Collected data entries
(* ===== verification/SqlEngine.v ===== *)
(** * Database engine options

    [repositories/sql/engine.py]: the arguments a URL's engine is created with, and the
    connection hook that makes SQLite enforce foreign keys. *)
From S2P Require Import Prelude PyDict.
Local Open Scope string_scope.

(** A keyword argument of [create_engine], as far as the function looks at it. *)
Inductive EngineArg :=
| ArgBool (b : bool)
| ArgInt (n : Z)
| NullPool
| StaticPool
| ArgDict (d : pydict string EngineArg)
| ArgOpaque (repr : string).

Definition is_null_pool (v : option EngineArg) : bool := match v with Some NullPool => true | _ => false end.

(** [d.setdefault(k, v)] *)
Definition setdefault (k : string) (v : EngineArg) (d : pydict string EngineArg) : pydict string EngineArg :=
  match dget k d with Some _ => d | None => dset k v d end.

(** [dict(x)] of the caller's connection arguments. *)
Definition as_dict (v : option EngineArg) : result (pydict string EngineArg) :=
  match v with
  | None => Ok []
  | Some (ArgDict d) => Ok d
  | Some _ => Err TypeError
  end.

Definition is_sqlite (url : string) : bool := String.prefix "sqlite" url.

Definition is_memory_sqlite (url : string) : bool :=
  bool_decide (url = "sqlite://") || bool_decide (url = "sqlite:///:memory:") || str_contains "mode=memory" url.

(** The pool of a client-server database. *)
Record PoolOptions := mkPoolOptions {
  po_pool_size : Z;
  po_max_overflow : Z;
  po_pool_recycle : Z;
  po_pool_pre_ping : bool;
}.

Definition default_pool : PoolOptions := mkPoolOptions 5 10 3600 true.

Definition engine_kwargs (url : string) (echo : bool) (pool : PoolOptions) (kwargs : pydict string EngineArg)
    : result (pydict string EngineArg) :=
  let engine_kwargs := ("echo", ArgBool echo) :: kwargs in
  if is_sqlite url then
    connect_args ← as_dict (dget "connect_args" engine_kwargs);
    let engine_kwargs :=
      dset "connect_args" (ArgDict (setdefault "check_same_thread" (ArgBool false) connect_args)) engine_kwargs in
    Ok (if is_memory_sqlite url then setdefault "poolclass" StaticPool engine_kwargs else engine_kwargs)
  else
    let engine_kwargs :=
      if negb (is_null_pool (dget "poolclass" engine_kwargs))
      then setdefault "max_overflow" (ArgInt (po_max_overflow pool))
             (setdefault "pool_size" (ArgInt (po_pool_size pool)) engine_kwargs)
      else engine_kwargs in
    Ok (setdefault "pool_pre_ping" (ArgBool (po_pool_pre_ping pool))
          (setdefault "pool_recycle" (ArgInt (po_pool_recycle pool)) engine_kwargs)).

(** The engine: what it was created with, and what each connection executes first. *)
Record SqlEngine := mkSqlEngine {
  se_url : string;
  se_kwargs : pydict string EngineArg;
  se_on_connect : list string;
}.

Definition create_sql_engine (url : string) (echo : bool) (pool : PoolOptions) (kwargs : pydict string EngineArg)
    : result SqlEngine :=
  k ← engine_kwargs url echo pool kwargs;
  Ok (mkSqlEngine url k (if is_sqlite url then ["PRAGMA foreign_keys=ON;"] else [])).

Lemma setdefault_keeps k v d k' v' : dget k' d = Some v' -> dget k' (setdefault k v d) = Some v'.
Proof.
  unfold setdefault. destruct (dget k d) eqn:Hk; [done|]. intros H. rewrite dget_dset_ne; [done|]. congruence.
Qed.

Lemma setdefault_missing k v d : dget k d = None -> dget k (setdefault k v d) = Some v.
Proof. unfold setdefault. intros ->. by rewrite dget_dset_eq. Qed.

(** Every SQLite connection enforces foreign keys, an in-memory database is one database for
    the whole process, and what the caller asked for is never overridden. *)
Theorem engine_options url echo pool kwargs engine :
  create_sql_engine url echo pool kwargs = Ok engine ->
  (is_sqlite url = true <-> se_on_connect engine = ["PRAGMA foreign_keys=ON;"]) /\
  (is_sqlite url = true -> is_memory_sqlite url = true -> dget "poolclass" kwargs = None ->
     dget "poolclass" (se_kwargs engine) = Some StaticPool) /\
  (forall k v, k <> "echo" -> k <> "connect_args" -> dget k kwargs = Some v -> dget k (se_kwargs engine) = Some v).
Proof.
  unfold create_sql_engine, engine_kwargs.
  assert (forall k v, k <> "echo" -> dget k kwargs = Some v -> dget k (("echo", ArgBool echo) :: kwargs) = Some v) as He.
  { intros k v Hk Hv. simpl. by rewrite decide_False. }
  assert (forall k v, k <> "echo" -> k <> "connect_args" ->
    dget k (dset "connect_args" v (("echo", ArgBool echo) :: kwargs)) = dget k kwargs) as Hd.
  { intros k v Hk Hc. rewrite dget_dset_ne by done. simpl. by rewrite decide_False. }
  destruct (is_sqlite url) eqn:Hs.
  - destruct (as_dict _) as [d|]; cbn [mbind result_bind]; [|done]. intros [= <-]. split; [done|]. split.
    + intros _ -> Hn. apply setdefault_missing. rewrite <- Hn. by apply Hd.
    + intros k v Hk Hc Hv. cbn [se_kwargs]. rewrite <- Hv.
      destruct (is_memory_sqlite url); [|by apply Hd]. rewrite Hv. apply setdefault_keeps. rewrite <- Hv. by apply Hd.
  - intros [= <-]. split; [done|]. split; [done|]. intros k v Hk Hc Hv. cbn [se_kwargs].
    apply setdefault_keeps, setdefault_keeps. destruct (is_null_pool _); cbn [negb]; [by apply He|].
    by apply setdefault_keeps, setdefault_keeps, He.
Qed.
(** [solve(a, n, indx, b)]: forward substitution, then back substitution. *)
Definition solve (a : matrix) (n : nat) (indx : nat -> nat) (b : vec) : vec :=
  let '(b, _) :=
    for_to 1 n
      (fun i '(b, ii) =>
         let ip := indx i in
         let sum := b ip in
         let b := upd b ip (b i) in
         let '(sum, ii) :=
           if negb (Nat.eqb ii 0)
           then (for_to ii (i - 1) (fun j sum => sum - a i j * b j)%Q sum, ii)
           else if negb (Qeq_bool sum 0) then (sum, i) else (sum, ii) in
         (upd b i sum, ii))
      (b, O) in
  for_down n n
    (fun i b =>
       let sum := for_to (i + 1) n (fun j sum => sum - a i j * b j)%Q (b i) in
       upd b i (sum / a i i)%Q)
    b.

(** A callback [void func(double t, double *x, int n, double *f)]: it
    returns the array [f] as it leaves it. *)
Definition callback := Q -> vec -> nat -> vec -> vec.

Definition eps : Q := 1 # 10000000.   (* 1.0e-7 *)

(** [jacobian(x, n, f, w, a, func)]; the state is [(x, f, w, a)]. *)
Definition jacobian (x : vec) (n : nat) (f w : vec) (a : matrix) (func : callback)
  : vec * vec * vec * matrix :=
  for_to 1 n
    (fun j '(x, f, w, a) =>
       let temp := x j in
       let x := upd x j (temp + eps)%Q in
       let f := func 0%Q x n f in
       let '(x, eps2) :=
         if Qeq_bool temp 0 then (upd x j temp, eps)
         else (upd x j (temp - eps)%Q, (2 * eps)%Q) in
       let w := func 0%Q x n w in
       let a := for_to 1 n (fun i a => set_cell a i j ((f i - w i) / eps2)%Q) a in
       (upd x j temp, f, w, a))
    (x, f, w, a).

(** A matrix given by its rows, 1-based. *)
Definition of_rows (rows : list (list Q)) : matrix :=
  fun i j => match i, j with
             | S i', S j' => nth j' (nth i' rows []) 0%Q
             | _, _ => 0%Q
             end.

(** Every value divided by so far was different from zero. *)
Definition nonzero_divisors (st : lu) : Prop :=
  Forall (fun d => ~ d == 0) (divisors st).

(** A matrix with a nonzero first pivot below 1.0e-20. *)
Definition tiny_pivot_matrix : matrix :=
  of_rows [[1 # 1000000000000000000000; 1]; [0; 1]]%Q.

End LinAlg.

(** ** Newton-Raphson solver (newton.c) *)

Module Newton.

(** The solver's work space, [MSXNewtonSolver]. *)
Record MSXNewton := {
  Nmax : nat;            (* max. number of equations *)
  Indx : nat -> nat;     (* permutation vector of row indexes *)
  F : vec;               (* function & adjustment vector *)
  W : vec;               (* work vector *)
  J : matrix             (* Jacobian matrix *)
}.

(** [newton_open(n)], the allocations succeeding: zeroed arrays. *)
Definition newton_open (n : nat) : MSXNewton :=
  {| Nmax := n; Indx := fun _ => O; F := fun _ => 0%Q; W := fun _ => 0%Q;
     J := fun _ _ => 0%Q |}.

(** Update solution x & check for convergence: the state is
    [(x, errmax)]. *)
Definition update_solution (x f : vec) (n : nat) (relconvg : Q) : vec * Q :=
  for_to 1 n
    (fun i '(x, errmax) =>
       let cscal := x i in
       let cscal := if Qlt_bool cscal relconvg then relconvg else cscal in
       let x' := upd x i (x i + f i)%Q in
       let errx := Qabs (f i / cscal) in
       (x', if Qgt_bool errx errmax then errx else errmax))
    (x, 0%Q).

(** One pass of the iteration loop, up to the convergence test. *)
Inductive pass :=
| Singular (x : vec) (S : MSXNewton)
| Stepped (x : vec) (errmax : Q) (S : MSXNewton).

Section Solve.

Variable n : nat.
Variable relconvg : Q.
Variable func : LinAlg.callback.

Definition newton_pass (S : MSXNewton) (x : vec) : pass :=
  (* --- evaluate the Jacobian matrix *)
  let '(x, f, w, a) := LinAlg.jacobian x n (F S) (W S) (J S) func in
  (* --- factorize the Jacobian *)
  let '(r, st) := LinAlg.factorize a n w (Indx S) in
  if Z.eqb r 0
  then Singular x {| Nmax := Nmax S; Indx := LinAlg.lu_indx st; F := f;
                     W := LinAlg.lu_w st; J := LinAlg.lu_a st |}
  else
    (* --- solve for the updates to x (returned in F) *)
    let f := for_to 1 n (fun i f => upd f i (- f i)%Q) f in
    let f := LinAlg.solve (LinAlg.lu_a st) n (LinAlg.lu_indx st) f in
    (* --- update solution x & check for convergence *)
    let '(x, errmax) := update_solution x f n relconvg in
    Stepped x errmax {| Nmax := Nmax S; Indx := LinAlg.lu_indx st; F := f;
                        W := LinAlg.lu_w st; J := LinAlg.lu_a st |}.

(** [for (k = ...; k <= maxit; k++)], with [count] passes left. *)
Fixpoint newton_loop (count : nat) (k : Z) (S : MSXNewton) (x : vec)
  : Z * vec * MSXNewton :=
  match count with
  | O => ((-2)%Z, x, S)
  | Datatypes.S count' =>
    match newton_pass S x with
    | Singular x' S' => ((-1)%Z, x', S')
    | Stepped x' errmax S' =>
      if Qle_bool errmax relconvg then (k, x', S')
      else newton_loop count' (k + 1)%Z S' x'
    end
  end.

Aim of the exercise: Return, unchanged, the run of lines above that opens with the line containing "None => Ok []" and closes with the line containing "connect_args ← as_dict". Include both.

Worked solution:
  | None => Ok []
  | Some (ArgDict d) => Ok d
  | Some _ => Err TypeError
  end.

Definition is_sqlite (url : string) : bool := String.prefix "sqlite" url.

Definition is_memory_sqlite (url : string) : bool :=
  bool_decide (url = "sqlite://") || bool_decide (url = "sqlite:///:memory:") || str_contains "mode=memory" url.

(** The pool of a client-server database. *)
Record PoolOptions := mkPoolOptions {
  po_pool_size : Z;
  po_max_overflow : Z;
  po_pool_recycle : Z;
  po_pool_pre_ping : bool;
}.

Definition default_pool : PoolOptions := mkPoolOptions 5 10 3600 true.

Definition engine_kwargs (url : string) (echo : bool) (pool : PoolOptions) (kwargs : pydict string EngineArg)
    : result (pydict string EngineArg) :=
  let engine_kwargs := ("echo", ArgBool echo) :: kwargs in
  if is_sqlite url then
    connect_args ← as_dict (dget "connect_args" engine_kwargs);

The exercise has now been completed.